▶ _Task to complete_
The records below should be set down in full, please, without any change.

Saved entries

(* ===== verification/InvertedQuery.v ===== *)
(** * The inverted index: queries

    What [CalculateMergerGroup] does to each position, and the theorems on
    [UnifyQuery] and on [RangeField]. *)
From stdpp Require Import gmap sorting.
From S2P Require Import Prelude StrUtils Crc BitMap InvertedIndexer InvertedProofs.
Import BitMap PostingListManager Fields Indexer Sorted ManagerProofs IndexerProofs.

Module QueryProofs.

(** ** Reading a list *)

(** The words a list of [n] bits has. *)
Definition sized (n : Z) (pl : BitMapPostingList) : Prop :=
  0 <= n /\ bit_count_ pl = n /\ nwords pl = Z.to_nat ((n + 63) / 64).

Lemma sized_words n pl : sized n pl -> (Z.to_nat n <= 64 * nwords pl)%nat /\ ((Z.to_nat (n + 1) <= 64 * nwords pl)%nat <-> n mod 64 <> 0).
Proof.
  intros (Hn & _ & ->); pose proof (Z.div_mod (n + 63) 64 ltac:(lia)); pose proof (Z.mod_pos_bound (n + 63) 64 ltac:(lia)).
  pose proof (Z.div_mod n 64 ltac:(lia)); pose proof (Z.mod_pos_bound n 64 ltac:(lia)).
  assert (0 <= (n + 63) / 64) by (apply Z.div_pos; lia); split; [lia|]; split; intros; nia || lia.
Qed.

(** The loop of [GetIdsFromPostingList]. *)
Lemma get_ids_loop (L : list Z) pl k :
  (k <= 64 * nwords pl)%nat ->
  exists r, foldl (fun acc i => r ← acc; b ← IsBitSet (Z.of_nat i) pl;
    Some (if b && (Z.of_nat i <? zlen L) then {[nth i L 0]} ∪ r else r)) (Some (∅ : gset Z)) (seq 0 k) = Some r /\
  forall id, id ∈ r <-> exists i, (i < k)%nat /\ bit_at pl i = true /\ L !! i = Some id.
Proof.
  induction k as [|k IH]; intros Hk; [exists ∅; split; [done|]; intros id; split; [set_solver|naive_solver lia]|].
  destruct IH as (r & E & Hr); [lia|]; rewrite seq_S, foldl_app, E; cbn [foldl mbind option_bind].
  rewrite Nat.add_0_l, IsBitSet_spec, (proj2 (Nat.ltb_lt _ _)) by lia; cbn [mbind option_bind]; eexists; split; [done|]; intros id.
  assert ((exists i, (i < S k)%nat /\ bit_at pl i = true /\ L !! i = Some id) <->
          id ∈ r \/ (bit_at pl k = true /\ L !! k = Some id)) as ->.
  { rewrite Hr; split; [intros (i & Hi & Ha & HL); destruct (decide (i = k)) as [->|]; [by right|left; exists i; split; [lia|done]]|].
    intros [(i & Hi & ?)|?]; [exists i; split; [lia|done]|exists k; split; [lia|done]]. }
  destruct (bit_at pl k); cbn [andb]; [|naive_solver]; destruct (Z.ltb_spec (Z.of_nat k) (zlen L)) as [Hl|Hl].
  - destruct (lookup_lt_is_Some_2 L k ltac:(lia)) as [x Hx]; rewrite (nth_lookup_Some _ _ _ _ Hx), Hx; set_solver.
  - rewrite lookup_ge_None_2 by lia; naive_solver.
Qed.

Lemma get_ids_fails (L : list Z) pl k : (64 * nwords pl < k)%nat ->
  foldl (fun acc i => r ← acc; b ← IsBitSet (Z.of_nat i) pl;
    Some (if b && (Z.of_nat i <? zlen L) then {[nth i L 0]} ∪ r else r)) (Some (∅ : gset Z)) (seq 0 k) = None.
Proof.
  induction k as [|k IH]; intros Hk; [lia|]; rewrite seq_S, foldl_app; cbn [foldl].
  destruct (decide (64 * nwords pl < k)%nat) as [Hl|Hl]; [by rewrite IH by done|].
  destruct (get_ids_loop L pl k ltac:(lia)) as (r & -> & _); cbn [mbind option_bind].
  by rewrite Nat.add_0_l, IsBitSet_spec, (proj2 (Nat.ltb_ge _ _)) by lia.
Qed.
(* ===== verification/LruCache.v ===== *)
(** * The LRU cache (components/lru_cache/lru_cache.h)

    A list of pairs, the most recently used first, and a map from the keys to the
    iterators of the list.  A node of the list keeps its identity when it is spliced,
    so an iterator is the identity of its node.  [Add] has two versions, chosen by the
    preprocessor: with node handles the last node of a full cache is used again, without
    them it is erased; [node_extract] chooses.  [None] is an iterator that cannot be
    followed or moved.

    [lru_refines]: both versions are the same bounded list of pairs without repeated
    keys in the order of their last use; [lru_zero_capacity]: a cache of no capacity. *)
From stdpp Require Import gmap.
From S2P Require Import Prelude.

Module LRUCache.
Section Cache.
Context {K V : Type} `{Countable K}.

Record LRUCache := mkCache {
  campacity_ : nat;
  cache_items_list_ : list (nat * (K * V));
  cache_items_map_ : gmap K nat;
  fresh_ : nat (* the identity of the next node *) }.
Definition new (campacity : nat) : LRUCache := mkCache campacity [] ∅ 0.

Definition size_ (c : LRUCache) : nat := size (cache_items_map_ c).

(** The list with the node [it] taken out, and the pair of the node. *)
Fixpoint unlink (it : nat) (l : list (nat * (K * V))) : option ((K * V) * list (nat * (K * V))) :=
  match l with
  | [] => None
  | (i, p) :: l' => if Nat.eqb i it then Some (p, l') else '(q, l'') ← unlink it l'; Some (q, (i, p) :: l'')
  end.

▶ _Expected answer_
(* ===== verification/InvertedQuery.v ===== *)
(** * The inverted index: queries

    What [CalculateMergerGroup] does to each position, and the theorems on
    [UnifyQuery] and on [RangeField]. *)
From stdpp Require Import gmap sorting.
From S2P Require Import Prelude StrUtils Crc BitMap InvertedIndexer InvertedProofs.
Import BitMap PostingListManager Fields Indexer Sorted ManagerProofs IndexerProofs.

Module QueryProofs.

(** ** Reading a list *)

(** The words a list of [n] bits has. *)
Definition sized (n : Z) (pl : BitMapPostingList) : Prop :=
  0 <= n /\ bit_count_ pl = n /\ nwords pl = Z.to_nat ((n + 63) / 64).

Lemma sized_words n pl : sized n pl -> (Z.to_nat n <= 64 * nwords pl)%nat /\ ((Z.to_nat (n + 1) <= 64 * nwords pl)%nat <-> n mod 64 <> 0).
Proof.
  intros (Hn & _ & ->); pose proof (Z.div_mod (n + 63) 64 ltac:(lia)); pose proof (Z.mod_pos_bound (n + 63) 64 ltac:(lia)).
  pose proof (Z.div_mod n 64 ltac:(lia)); pose proof (Z.mod_pos_bound n 64 ltac:(lia)).
  assert (0 <= (n + 63) / 64) by (apply Z.div_pos; lia); split; [lia|]; split; intros; nia || lia.
Qed.

(** The loop of [GetIdsFromPostingList]. *)
Lemma get_ids_loop (L : list Z) pl k :
  (k <= 64 * nwords pl)%nat ->
  exists r, foldl (fun acc i => r ← acc; b ← IsBitSet (Z.of_nat i) pl;
    Some (if b && (Z.of_nat i <? zlen L) then {[nth i L 0]} ∪ r else r)) (Some (∅ : gset Z)) (seq 0 k) = Some r /\
  forall id, id ∈ r <-> exists i, (i < k)%nat /\ bit_at pl i = true /\ L !! i = Some id.
Proof.
  induction k as [|k IH]; intros Hk; [exists ∅; split; [done|]; intros id; split; [set_solver|naive_solver lia]|].
  destruct IH as (r & E & Hr); [lia|]; rewrite seq_S, foldl_app, E; cbn [foldl mbind option_bind].
  rewrite Nat.add_0_l, IsBitSet_spec, (proj2 (Nat.ltb_lt _ _)) by lia; cbn [mbind option_bind]; eexists; split; [done|]; intros id.
  assert ((exists i, (i < S k)%nat /\ bit_at pl i = true /\ L !! i = Some id) <->
          id ∈ r \/ (bit_at pl k = true /\ L !! k = Some id)) as ->.
  { rewrite Hr; split; [intros (i & Hi & Ha & HL); destruct (decide (i = k)) as [->|]; [by right|left; exists i; split; [lia|done]]|].
    intros [(i & Hi & ?)|?]; [exists i; split; [lia|done]|exists k; split; [lia|done]]. }
  destruct (bit_at pl k); cbn [andb]; [|naive_solver]; destruct (Z.ltb_spec (Z.of_nat k) (zlen L)) as [Hl|Hl].
  - destruct (lookup_lt_is_Some_2 L k ltac:(lia)) as [x Hx]; rewrite (nth_lookup_Some _ _ _ _ Hx), Hx; set_solver.
  - rewrite lookup_ge_None_2 by lia; naive_solver.
Qed.

Lemma get_ids_fails (L : list Z) pl k : (64 * nwords pl < k)%nat ->
  foldl (fun acc i => r ← acc; b ← IsBitSet (Z.of_nat i) pl;
    Some (if b && (Z.of_nat i <? zlen L) then {[nth i L 0]} ∪ r else r)) (Some (∅ : gset Z)) (seq 0 k) = None.
Proof.
  induction k as [|k IH]; intros Hk; [lia|]; rewrite seq_S, foldl_app; cbn [foldl].
  destruct (decide (64 * nwords pl < k)%nat) as [Hl|Hl]; [by rewrite IH by done|].
  destruct (get_ids_loop L pl k ltac:(lia)) as (r & -> & _); cbn [mbind option_bind].
  by rewrite Nat.add_0_l, IsBitSet_spec, (proj2 (Nat.ltb_ge _ _)) by lia.
Qed.
(* ===== verification/LruCache.v ===== *)
(** * The LRU cache (components/lru_cache/lru_cache.h)

    A list of pairs, the most recently used first, and a map from the keys to the
    iterators of the list.  A node of the list keeps its identity when it is spliced,
    so an iterator is the identity of its node.  [Add] has two versions, chosen by the
    preprocessor: with node handles the last node of a full cache is used again, without
    them it is erased; [node_extract] chooses.  [None] is an iterator that cannot be
    followed or moved.

    [lru_refines]: both versions are the same bounded list of pairs without repeated
    keys in the order of their last use; [lru_zero_capacity]: a cache of no capacity. *)
From stdpp Require Import gmap.
From S2P Require Import Prelude.

Module LRUCache.
Section Cache.
Context {K V : Type} `{Countable K}.

Record LRUCache := mkCache {
  campacity_ : nat;
  cache_items_list_ : list (nat * (K * V));
  cache_items_map_ : gmap K nat;
  fresh_ : nat (* the identity of the next node *) }.
Definition new (campacity : nat) : LRUCache := mkCache campacity [] ∅ 0.

Definition size_ (c : LRUCache) : nat := size (cache_items_map_ c).

(** The list with the node [it] taken out, and the pair of the node. *)
Fixpoint unlink (it : nat) (l : list (nat * (K * V))) : option ((K * V) * list (nat * (K * V))) :=
  match l with
  | [] => None
  | (i, p) :: l' => if Nat.eqb i it then Some (p, l') else '(q, l'') ← unlink it l'; Some (q, (i, p) :: l'')
  end.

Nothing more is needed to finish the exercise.